→ DATA EXTRACT
(* ===== verification/Prelude.v ===== *)
(** * Flight-Management-DB: a verification development

    The program (src/src/) is a console front end over an SQLite
    database of flights.  Its parts, leaf first:
    - AllFilterSpecs.py: the declarative filter tables of the listings;
    - FilterSQL.py: the filter state (a dict from key to value), its
      printing, the interactive [prompt_filter] and the WHERE-clause
      composer [apply_sql_filter];
    - Queries.py: the SQL texts and the query builders of every listing;
    - UI.py: the console primitives (prompts, menus, [safe_run]), the
      generic [browse] loop, and the single-field update helper
      [update_whitelisted_field] with its format check;
    - ActionsWorkflows.py: the menu actions, built from the record
      picker [pick_id_from_filtered_listing], [browse], the update helper
      and the INSERT/DELETE statements, each inside [with get_conn()];
    - App.py and SeedDB.py: the connection, the menu dispatcher and the
      creation and seeding of the database file.

    ** How the files model it

    - Prelude.v (this file): Python's string primitives on the Latin-1
      range ([py_strip], [py_lower], [py_upper], [py_isdigit],
      [py_int], [str(int)]); the values, events and exceptions the
      program handles; the effect monad [io D A = world D -> res A *
      world D], where a world holds the remaining input lines, the output
      trace and the committed database of type [D]; [catch] for
      [try/except]; [run_machine], which runs a step function with fuel;
      [bind_params], the conversion of [int] parameters to SQLite's
      signed 64-bit INTEGER that Python's sqlite3 does before a
      statement runs ([OverflowError] out of range).
      It also defines the judgements the proofs use: [triple] (Hoare
      triples), [rets] and [rets_at] (read-only runs), [db_ro] (never
      changes the committed database), [runs] (Hoare triples on the
      database), [commits_within R] (every committed state is reached by
      [R]-steps) and [fuel_ok] (no [OutOfFuel]).  Their rules are in the
      hint database [fdb], with the tactics [solve_ro] and friends.
    - Trace.v: the judgement [shows_ok m] (every event [m] adds to the
      console trace is a prompt, a printed line or a table with a row),
      its rules (hint database [shows]) and the tactic [solve_shows];
      each component registers its definitions and proves its loops.
    - FilterSpecs.v: [FilterSpec] and the four tables, field by field.
    - FilterSQL.v: the filter state as a [gmap string (option fvalue)];
      [init_filters], [format_filters], [apply_sql_filter] (pure) and
      [prompt_filter] (in [io], with its two callbacks as arguments);
      [clear_filters] of UI.py.
    - Queries.v: every SQL text of Queries.py character for character,
      and the seven builders.
    - SqlWhere.v: what the WHERE text of the builders means to SQLite.
      Each branch of [apply_sql_filter] is a predicate tree
      ([filter_conjuncts], [filter_params]); [render_pred] prints trees
      with the parentheses SQLite's precedence needs; [eval_pred]
      evaluates them on a row in three-valued logic, with [LIKE]'s
      wildcards and ASCII case folding, [trim] of spaces and the [NOCASE]
      collation.  Column values and declared collations come from the
      schema, so they are parameters.
    - Console.v: UI.py's primitives.  The database is reached through the
      class [SqlBackend] ([sql_query]: headers and rows of a SELECT, or a
      database error), so the theorems hold for every database.  It holds
      [read_input] (end of input raises [AbortAction]), [prompt_int],
      [prompt_optional], [prompt_required], [choose_from_list],
      [query_rows], [record_exists], [fetch_one] and [safe_run].
    - Strptime.v: CPython's [datetime.strptime] for the directives the
      program uses: the format compiled to [_strptime]'s regular
      expression, the backtracking first match, the trailing-data check
      and the range checks of [datetime].
    - Update.v: the class [SqlExec] ([sql_exec]: the state after an
      INSERT/UPDATE/DELETE with its row count, or [IntegrityError]).  A
      connection is the database state it sees.  [with_conn] is [with
      get_conn() as conn:]: leaving normally commits, an exception drops
      the pending changes.  The file also models [is_valid_update_value],
      [prompt_update_value], and [update_whitelisted_field] with its
      rollback-and-retry loop.
    - Browse.v: [browse] as the machine [browse_step] on render/await
      states, the abstract relation [browse_rel], and menu options 1, 3,
      7 and the airport listing of option 4.
    - Picker.v: [pick_id_from_filtered_listing] as the machine
      [pick_step] with its abstract relation [pick_rel]; the pickers of
      instances, pilots and flights; the program's airport, airline and
      route pickers.
    - Workflows.v: menu option 2 ([update_flight_information] as the
      machine [uflight_step] on pick/action/assign states, with
      [update_instance_information_fields], [assign_pilot_to_instance]
      and the delete branch), option 4's airport update, option 5
      ([add_new_flight], [add_flight_instance_for_flight]) and option 6
      ([summary_reports]), with a fuel lemma for each of them.
    - Menu.v: App.py's [main_menu]: the action table (a dict built from a
      list, looked up by [dict_get]), the raw [input] whose end of input
      ends the session, [safe_run] around every action, and
      [reset_database], whose SeedDB call [ensure_db] is a parameter.
    - Seed.v: SeedDB.py ([is_db_initialised], [ensure_db],
      [ensure_runtime_objects], [run_sql_file]) and App.py's
      [initialise_db] and [main], which passes this [ensure_db] to the
      menu.  The file system and the SQL script files are the class
      [DbFile]: whether the file exists, its size, the empty database of
      a new file, and the run of one script (the state after the
      statements that ran, and the error that stopped it).  The implicit
      COMMIT of [executescript] is written out.

    Every loop of the program is a [Fixpoint] on a fuel argument, or a
    step function run by [run_machine].  Running out of fuel is the
    exception [OutOfFuel], which the program does not have.  Each
    iteration of each loop reads an input line, and end of input raises
    [AbortAction].  So a fuel larger than the number of input lines is
    enough, and the termination theorems show that no [OutOfFuel] is
    raised then.

    ** What is proved

    - The session (Menu.v): with more fuel than lines of input the menu
      returns normally on every input.  Every action stops, and
      [safe_run] reports every exception an action raises.  The keys run
      the actions of the table, and [8] or the end of input ends the
      session.
    - Output (Seed.v, from every component): no run of [main] prints
      an empty table; a query without rows prints [No results.]
      (spec section 8).
    - Start-up (Seed.v): an initialised file keeps its data and only
      gets the views and triggers scripts again; any other file is
      rebuilt from an empty one by the seed scripts.  An error while
      seeding escapes [main] before the menu starts.
    - The whole program (Seed.v, from Menu.v and Workflows.v): every
      database state a run of [main] commits is reached by the steps of
      [session_step]: deleting the file, seeding, refreshing the views
      and triggers, and the checked changes of options 2, 4 and 5.
    - Commits (Workflows.v, Update.v): every database state menu option 2
      commits is reached by whole, checked changes.  A deletion is all or
      nothing.  A pilot is not assigned to a duty role already filled,
      and is assigned to a free one (the crew scenario of the spec).
      Option 5 commits only a flight inserted after the duplicate check,
      or an instance whose date and times passed the format check.  The
      update helper performs exactly one whitelisted UPDATE.
    - Pickers (Picker.v): the pickers only read the database and return
      only identifiers their existence query found (each run of the
      generic picker is a sequence of steps of the spec's abstract picker
      [pick_rel], whose selection needs the existence query).  The
      pickers stop.
    - Queries (FilterSQL.v, Queries.v): a blank filter never changes a
      query.  Filter values reach SQL only as parameters.  Every query
      has as many placeholders as parameters.  The builders are total.
    - Meaning of the queries (SqlWhere.v): the filter loop appends the
      rendering of the filters' trees, each [?] numbered by its
      parameter, and a row passes exactly when it passes every set
      filter.  Each filtered listing's query is its unfiltered query
      with those conjuncts inserted before the [ORDER BY].  The yes and no presence filters split all rows, NULL
      included (spec section 8).  The substring filter tests a
      case-insensitive substring when the value has no wildcard.  The
      exact filters compare under the column's collation, or [NOCASE].
    - Browsing (FilterSQL.v, Browse.v): [prompt_filter] sets exactly one
      key to a value of its kind.  Every state of the abstract browse
      machine keeps the listing's keys.  On the executable loop, an
      assertion of the key invariant, or of the type of the filter state
      (every value set fits its spec's kind), at the top of every
      iteration changes nothing on any input.  Browsing stops.
    - Format check (Update.v, Strptime.v): the date check is exact on
      zero-padded texts.  For every date with a one-digit month and day it
      also accepts the unpadded text, which is in no date's prompted
      format, and the prompt returns that text as typed.
    - Bounds (Prelude.v, Picker.v): the backend interfaces require
      sqlite3's binding as a law.  An identifier typed at a picker that
      parses but does not fit 64 bits raises [OverflowError] instead of
      the not-found reprompt, and ends the menu action.
    - Round trip (Prelude.v, Console.v): [int(str(z)) == z], so an
      identifier copied from a listing, with any whitespace around it,
      reads back as itself at [prompt_int], while [q], [Q], [-q] and [-Q]
      cancel.
      A new instance with a blank status is inserted with [Scheduled]
      and NULL terminal and gate (Workflows.v, spec section 8).
    - Findings: a non-clearable field is cleared all the same
      (Workflows.v).  A superscript digit at a menu prompt raises
      [ValueError] (Console.v).  A seeding error ends the program
      (Seed.v).  An identifier beyond 64 bits ends the action instead of
      the not-found reprompt (Picker.v).  A [%] or [_] typed into a
      substring filter is a wildcard (SqlWhere.v).

    ** Not modelled

    - Rendering by [tabulate]: an event carrying the headers and rows.
    - The SQL engine, schema, views and triggers: the database is an
      abstract [D] behind [SqlBackend]/[SqlExec].  Of the engine only the
      WHERE conditions of the filters are evaluated (SqlWhere.v): the
      joins, views and ordering of the SELECTs are not.  The scripts that
      define them (the [SQL_DIR] files SeedDB.py names) are not in the
      repository, and the spec leaves the layout out of its contract, so
      no constraint or trigger can be modelled from them.
    - Rollback as an operation.  A connection is the database state it
      sees, and the pending changes of a [with get_conn()] block that
      raises are dropped by [with_conn].  So each [conn.rollback()] of
      the program (in [update_whitelisted_field], and in the pilot
      assignment, the deletion, the instance insert and the flight
      insert of ActionsWorkflows.py) is [conn_rollback], a read of the
      committed state: a missing rollback would not change the model,
      and the theorems do not check that the code calls it.
    - Type affinity of SQLite comparisons: [sql_eq] compares the bound
      value with the column value as they are.  The filters bind an
      integer for an int spec and a text otherwise, so the comparisons
      the listings make are between values of one kind.
    - [headers_from_description] (UI.py): the backend returns the
      column names directly, so the cursor's [description] is not
      modelled.
    - The contents of the SQL script files, [mkdir], and OS errors while
      reading a script: a script is one [run_script] of [DbFile].
    - Characters beyond U+00FF in input.  On the Latin-1 range [py_upper]
      leaves the three characters whose upper case lies outside it (U+00B5,
      U+00DF, U+00FF) unchanged.  These characters occur only in flight
      numbers. *)

From Stdlib Require Import Ascii ZArith Lia.
From stdpp Require Import base list gmap strings.

Declare Scope fdb_scope.
Delimit Scope fdb_scope with fdb.
Open Scope fdb_scope.
(* ===== verification/FilterSpecs.v ===== *)
(** * The filter specification tables (src/src/AllFilterSpecs.py)

    [FilterSpec] is the frozen dataclass of the source, field for field; the
    four tables are the listings' declared filters, in their declared order.
    The UI and SQL kinds are kept as the strings the source compares
    ([Literal] annotations are not enforced at run time); [spec_wf] says a
    spec uses only the declared kinds and names a column, and every table
    is well formed with unique keys and labels. *)

From Stdlib Require Import Ascii ZArith.
From stdpp Require Import base list strings.
From S2P Require Import Prelude.

Record FilterSpec := mkFilterSpec {
  key : string;
  label : string;
  ui_kind : string;
  prompt : option string;
  sql_kind : string;
  col : option string
}.

Definition FLIGHT_FILTER_SPECS : list FilterSpec := [
  mkFilterSpec "flight_no_like" "FlightNo" "text"
    (Some "FlightNo Contains: ") "like" (Some "v.FlightNumber");
  mkFilterSpec "airline_code" "Airline Code" "text"
    (Some "Airline Code (ICAO or IATA): ") "equal_ci"
    (Some "COALESCE(al.IcaoCode, al.IataCode, '')");
  mkFilterSpec "departure_iata" "Departure Airport Code" "text"
    (Some "Departure Airport IATA: ") "equal_ci" (Some "v.OriginIata");
  mkFilterSpec "arrival_iata" "Arrival Airport Code" "text"
    (Some "Arrival Airport IATA: ") "equal_ci" (Some "v.DestIata");
  mkFilterSpec "departure_date" "Departure Date" "text"
    (Some "Departure Date YYYY-MM-DD: ") "equal" (Some "v.FlightDate");
  mkFilterSpec "arrival_date" "Arrival Date" "text"
    (Some "Arrival Date YYYY-MM-DD: ") "equal" (Some "date(v.SchedArrUtc)");
  mkFilterSpec "status" "Status" "status"
    (Some "Status: ") "equal" (Some "v.Status");
  mkFilterSpec "has_captain" "Has Captain" "yes_no"
    (Some "Has Captain (Y/N): ") "presence" (Some "v.Captain");
  mkFilterSpec "has_first_officer" "Has First Officer (Y/N)" "yes_no"
    (Some "Has First Officer (Y/N) ") "presence"
    (Some ("v." +:+ dq +:+ "First Officer" +:+ dq))
].

Definition PILOT_SCHEDULE_FILTER_SPECS : list FilterSpec := [
  mkFilterSpec "staff_id" "Pilot StaffID" "int"
    (Some "Pilot StaffID: ") "equal" (Some "StaffID");
  mkFilterSpec "flight_no_like" "FlightNo" "text"
    (Some "FlightNo Contains: ") "like" (Some "FlightNumber");
  mkFilterSpec "duty_role" "Duty Role" "text"
    (Some "Duty Role: ") "equal_ci" (Some "DutyRole");
  mkFilterSpec "status" "Status" "status"
    (Some "Status: ") "equal" (Some "Status");
  mkFilterSpec "date" "Date" "text"
    (Some "Date YYYY-MM-DD: ") "equal" (Some "FlightDate")
].

Definition AUDIT_LOG_FILTER_SPECS : list FilterSpec := [
  mkFilterSpec "op" "Operation" "text"
    (Some "Operation (INSERT/UPDATE/DELETE): ") "equal_ci" (Some "Operation");
  mkFilterSpec "instance_id" "InstanceID" "int"
    (Some "InstanceID: ") "equal" (Some "InstanceID");
  mkFilterSpec "field" "Field Changed" "text"
    (Some "FieldChanged (e.g. Status, Gate): ") "equal" (Some "FieldChanged")
].

Definition AIRPORT_FILTER_SPECS : list FilterSpec := [
  mkFilterSpec "iata" "Airport IATA" "text"
    (Some "Airport IATA exact: ") "equal_ci" (Some "IataCode");
  mkFilterSpec "country" "Country" "text"
    (Some "Country Contains: ") "like" (Some "Country")
].

(** ** Well-formedness of a table *)

Definition UI_KINDS : list string := ["text"; "status"; "yes_no"; "int"].
Definition SQL_KINDS : list string := ["like"; "equal"; "equal_ci"; "presence"].

Definition str_mem (s : string) (l : list string) : bool := existsb (String.eqb s) l.

Fixpoint str_nodup (l : list string) : bool :=
  match l with
  | [] => true
  | s :: l' => negb (str_mem s l') && str_nodup l'
  end.

(** A spec names a non-empty column and uses the declared kinds. *)
Definition spec_wf (s : FilterSpec) : bool :=
  str_mem (ui_kind s) UI_KINDS && str_mem (sql_kind s) SQL_KINDS &&
  match col s with Some c => negb (c ==? "") | None => false end.

Definition table_wf (specs : list FilterSpec) : bool :=
  forallb spec_wf specs && str_nodup (map key specs) && str_nodup (map label specs).

Definition ALL_TABLES : list (list FilterSpec) :=
  [FLIGHT_FILTER_SPECS; PILOT_SCHEDULE_FILTER_SPECS;
   AUDIT_LOG_FILTER_SPECS; AIRPORT_FILTER_SPECS].

Lemma str_mem_spec s l : str_mem s l = true <-> s ∈ l.
Proof.
  unfold str_mem. rewrite existsb_exists, list_elem_of_In. split.
  - intros (x & Hin & Heq). apply String.eqb_eq in Heq. by subst.
  - intros Hin. exists s. by rewrite String.eqb_refl.
Qed.

Lemma str_nodup_spec l : str_nodup l = true <-> NoDup l.
Proof.
  induction l as [|s l IH]; simpl; [split; [constructor|done]|].
  rewrite andb_true_iff, negb_true_iff, NoDup_cons, <- IH.
  split; intros [H1 H2]; split; try done.
  - intros Hin. apply str_mem_spec in Hin. congruence.
  - destruct (str_mem s l) eqn:E; [|done]. by apply str_mem_spec in E.
Qed.

Lemma table_wf_spec specs :
  table_wf specs = true ->
  Forall (fun s => spec_wf s = true) specs /\
  NoDup (map key specs) /\ NoDup (map label specs).
Proof.
  unfold table_wf. rewrite !andb_true_iff, forallb_forall, !str_nodup_spec.
  intros [[H1 H2] H3]. split_and!; [|done|done].
  apply Forall_forall. intros x Hx. apply H1. by apply list_elem_of_In.
Qed.

Lemma all_tables_wf : Forall (fun t => table_wf t = true) ALL_TABLES.
Proof. repeat constructor; vm_compute; reflexivity. Qed.

#[export] Hint Resolve all_tables_wf : fdb.
Definition SQL_INSTANCE_EXISTS : string :=
  "
    SELECT InstanceID
    FROM FlightInstance
    WHERE InstanceID = ?
    LIMIT 1;
".

Definition SQL_BOOKING_ITEM_COUNT_BY_INSTANCE : string :=
  "
    SELECT COUNT(*)
    FROM BookingItem
    WHERE InstanceID = ?;
".

Definition SQL_DELETE_BOOKING_ITEMS_BY_INSTANCE : string :=
  "
    DELETE FROM BookingItem
    WHERE InstanceID = ?;
".

Definition SQL_DELETE_FLIGHT_INSTANCE_BY_ID : string :=
  "
    DELETE FROM FlightInstance
    WHERE InstanceID = ?;
".

Definition SQL_CREW_FOR_INSTANCE : string :=
  "
    SELECT
        ca.InstanceID,
        ca.StaffID,
        s.FirstName,
        s.LastName,
        ca.DutyRole
    FROM CrewAssignment ca
    JOIN Staff s ON s.StaffID = ca.StaffID
    WHERE ca.InstanceID = ?
    ORDER BY ca.DutyRole, s.LastName, s.FirstName, s.StaffID;
".

Definition SQL_CREW_ASSIGNMENT_EXISTS : string :=
  "
    SELECT 1
    FROM CrewAssignment
    WHERE InstanceID = ? AND StaffID = ?;
".

Definition SQL_ROLE_TAKEN_FOR_INSTANCE : string :=
  "
    SELECT
        s.FirstName,
        s.LastName
    FROM CrewAssignment ca
    JOIN Staff s ON s.StaffID = ca.StaffID
    WHERE ca.InstanceID = ? AND ca.DutyRole = ?
    LIMIT 1;
".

→ WHAT THE EXERCISE ASKS
What you give back must be the stretch above, starting at the line with "the actions of" and ending at the line with "case-insensitive substring when", copied exactly.

→ OUTPUT
      the actions of the table, and [8] or the end of input ends the
      session.
    - Output (Seed.v, from every component): no run of [main] prints
      an empty table; a query without rows prints [No results.]
      (spec section 8).
    - Start-up (Seed.v): an initialised file keeps its data and only
      gets the views and triggers scripts again; any other file is
      rebuilt from an empty one by the seed scripts.  An error while
      seeding escapes [main] before the menu starts.
    - The whole program (Seed.v, from Menu.v and Workflows.v): every
      database state a run of [main] commits is reached by the steps of
      [session_step]: deleting the file, seeding, refreshing the views
      and triggers, and the checked changes of options 2, 4 and 5.
    - Commits (Workflows.v, Update.v): every database state menu option 2
      commits is reached by whole, checked changes.  A deletion is all or
      nothing.  A pilot is not assigned to a duty role already filled,
      and is assigned to a free one (the crew scenario of the spec).
      Option 5 commits only a flight inserted after the duplicate check,
      or an instance whose date and times passed the format check.  The
      update helper performs exactly one whitelisted UPDATE.
    - Pickers (Picker.v): the pickers only read the database and return
      only identifiers their existence query found (each run of the
      generic picker is a sequence of steps of the spec's abstract picker
      [pick_rel], whose selection needs the existence query).  The
      pickers stop.
    - Queries (FilterSQL.v, Queries.v): a blank filter never changes a
      query.  Filter values reach SQL only as parameters.  Every query
      has as many placeholders as parameters.  The builders are total.
    - Meaning of the queries (SqlWhere.v): the filter loop appends the
      rendering of the filters' trees, each [?] numbered by its
      parameter, and a row passes exactly when it passes every set
      filter.  Each filtered listing's query is its unfiltered query
      with those conjuncts inserted before the [ORDER BY].  The yes and no presence filters split all rows, NULL
      included (spec section 8).  The substring filter tests a
      case-insensitive substring when the value has no wildcard.  The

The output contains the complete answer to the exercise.